### Task input ###

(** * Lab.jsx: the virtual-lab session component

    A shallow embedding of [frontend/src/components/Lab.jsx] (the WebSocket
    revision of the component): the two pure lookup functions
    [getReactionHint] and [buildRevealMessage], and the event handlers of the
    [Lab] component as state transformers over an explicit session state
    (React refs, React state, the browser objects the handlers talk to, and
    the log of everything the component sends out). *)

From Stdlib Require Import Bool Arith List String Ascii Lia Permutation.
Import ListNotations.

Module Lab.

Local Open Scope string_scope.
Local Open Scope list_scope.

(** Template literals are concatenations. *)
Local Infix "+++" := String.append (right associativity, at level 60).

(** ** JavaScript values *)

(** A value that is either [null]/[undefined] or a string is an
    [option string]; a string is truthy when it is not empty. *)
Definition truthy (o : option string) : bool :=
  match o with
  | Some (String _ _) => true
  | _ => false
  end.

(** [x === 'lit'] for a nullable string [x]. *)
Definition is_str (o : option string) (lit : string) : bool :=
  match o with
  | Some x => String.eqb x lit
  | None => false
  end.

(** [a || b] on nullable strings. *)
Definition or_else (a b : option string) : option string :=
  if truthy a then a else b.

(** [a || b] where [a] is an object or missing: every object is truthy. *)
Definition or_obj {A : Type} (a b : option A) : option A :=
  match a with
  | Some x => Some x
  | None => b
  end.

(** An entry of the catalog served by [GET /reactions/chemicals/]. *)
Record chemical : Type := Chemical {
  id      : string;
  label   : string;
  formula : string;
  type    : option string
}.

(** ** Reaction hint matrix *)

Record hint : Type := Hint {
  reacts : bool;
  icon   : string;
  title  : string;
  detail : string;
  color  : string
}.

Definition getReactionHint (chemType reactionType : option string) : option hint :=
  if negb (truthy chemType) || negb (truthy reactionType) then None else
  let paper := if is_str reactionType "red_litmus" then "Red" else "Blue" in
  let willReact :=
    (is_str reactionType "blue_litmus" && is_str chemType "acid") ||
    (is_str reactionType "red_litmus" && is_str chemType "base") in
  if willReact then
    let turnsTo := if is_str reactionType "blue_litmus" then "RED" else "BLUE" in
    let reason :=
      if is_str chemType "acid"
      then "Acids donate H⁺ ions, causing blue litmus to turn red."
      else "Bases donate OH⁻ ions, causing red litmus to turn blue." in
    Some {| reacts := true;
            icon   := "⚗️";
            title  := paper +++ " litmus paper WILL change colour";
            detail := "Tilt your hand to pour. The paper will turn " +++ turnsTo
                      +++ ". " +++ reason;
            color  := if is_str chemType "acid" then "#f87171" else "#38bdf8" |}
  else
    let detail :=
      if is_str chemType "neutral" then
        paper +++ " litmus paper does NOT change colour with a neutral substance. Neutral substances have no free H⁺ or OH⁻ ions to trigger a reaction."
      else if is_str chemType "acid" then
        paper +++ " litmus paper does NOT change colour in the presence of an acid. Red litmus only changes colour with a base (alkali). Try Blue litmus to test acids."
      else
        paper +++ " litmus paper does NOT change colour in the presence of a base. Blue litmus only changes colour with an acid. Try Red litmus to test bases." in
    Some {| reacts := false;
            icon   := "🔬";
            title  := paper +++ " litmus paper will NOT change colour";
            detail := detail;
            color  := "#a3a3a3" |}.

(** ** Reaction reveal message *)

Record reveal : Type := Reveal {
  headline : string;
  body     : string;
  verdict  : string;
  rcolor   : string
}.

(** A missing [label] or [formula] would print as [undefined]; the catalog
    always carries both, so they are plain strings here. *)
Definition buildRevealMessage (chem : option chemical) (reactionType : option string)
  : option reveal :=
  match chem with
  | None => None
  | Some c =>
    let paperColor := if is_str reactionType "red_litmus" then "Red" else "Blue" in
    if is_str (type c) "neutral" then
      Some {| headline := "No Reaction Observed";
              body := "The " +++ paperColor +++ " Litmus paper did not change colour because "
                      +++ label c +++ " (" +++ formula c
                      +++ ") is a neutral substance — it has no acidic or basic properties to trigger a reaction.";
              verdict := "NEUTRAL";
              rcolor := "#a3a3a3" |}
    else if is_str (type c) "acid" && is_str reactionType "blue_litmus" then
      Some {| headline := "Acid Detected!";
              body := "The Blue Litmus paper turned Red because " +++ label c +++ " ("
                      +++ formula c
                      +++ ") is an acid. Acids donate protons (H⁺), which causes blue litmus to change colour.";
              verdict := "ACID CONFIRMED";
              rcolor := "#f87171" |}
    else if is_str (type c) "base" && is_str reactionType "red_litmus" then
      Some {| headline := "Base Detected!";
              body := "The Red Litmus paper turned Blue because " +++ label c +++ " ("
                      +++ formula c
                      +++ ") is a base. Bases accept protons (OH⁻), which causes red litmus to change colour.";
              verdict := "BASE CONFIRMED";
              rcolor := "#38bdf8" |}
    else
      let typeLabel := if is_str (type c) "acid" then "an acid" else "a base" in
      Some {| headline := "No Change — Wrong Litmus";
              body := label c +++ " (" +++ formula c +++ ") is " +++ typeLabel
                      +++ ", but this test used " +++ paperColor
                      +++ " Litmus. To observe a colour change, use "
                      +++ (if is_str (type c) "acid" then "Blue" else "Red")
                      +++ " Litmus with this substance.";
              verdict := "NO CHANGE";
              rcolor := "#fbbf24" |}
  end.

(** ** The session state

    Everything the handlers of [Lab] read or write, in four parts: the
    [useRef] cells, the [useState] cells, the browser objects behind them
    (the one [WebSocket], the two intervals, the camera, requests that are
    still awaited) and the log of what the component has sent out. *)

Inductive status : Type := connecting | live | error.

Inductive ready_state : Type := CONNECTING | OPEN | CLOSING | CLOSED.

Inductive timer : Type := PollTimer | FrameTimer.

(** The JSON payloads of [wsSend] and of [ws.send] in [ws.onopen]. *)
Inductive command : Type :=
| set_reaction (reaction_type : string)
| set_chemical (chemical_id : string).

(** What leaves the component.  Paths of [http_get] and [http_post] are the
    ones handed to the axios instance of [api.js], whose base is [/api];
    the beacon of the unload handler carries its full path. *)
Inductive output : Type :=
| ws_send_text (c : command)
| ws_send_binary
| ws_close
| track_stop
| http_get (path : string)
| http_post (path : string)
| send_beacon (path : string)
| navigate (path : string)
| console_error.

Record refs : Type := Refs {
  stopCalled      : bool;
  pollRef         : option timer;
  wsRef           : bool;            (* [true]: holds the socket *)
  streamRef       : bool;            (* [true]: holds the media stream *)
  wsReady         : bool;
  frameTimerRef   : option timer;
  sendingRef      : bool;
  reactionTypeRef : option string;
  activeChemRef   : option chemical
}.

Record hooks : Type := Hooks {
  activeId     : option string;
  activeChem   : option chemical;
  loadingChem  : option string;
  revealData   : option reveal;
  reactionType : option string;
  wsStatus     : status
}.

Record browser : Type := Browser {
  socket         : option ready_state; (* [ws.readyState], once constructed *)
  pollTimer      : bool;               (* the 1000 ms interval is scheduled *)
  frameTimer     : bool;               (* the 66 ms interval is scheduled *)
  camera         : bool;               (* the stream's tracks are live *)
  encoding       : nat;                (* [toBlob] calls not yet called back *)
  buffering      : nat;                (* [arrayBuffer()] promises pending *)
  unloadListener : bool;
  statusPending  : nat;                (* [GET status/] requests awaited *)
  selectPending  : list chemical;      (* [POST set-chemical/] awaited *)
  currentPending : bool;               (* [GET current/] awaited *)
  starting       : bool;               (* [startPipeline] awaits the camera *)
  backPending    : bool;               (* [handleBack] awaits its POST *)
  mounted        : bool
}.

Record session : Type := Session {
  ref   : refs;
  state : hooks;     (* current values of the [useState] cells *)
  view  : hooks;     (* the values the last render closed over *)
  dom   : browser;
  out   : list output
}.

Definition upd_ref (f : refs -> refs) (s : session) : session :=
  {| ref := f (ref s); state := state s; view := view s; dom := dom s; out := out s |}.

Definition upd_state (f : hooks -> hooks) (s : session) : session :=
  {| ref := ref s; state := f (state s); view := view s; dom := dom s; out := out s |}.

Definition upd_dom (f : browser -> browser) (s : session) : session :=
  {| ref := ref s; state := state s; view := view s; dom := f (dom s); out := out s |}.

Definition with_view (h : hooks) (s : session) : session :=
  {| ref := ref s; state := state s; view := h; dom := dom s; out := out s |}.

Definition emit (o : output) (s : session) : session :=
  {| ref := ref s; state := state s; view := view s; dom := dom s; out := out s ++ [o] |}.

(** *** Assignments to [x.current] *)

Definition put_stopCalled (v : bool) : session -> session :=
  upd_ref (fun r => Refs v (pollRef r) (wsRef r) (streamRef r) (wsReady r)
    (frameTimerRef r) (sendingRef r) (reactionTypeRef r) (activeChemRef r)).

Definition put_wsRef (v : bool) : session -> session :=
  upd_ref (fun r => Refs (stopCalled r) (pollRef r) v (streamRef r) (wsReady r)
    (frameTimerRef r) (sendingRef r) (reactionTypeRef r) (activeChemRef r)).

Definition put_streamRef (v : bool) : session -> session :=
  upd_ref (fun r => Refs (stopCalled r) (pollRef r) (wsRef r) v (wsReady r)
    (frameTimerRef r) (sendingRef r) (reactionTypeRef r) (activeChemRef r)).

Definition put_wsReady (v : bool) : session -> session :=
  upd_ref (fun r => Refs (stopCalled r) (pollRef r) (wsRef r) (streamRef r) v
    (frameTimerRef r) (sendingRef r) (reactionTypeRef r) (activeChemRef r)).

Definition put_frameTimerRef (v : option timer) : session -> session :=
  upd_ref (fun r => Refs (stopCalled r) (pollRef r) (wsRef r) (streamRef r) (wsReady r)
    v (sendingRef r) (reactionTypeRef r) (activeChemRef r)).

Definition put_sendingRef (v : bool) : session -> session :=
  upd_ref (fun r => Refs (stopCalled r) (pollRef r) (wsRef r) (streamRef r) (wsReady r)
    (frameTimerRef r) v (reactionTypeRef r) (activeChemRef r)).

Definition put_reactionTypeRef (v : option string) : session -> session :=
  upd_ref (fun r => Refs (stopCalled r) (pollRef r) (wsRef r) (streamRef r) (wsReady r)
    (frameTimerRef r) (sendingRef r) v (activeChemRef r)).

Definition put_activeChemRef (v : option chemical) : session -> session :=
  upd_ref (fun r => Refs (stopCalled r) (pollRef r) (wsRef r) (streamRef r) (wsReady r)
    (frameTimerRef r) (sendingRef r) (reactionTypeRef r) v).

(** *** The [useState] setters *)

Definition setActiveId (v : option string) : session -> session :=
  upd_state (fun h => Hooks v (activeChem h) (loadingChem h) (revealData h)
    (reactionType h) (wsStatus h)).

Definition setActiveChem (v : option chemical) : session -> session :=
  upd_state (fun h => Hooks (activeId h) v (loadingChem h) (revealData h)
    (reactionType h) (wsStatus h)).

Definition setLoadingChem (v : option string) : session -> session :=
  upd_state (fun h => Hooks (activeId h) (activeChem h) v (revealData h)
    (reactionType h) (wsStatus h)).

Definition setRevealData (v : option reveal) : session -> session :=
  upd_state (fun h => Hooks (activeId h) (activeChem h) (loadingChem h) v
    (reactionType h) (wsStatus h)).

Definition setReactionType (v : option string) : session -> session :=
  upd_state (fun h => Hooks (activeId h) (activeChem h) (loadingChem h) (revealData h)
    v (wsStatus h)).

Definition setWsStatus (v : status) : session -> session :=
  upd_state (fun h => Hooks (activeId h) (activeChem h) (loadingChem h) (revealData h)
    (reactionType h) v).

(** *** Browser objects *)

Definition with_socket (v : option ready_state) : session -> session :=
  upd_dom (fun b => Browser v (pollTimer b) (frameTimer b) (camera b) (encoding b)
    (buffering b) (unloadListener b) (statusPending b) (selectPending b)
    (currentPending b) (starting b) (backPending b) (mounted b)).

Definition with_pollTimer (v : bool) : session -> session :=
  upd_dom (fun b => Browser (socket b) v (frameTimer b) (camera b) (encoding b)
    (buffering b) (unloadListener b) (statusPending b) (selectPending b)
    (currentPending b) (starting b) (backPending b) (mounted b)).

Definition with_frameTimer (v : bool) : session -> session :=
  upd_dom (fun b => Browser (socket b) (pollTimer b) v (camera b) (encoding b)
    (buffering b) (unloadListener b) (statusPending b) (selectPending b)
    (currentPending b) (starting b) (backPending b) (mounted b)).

###

▶ Prompt:
In the records above, find the lines holding "output". Copy each one.

▶ Response box:
Inductive output : Type :=
  out   : list output
Definition emit (o : output) (s : session) : session :=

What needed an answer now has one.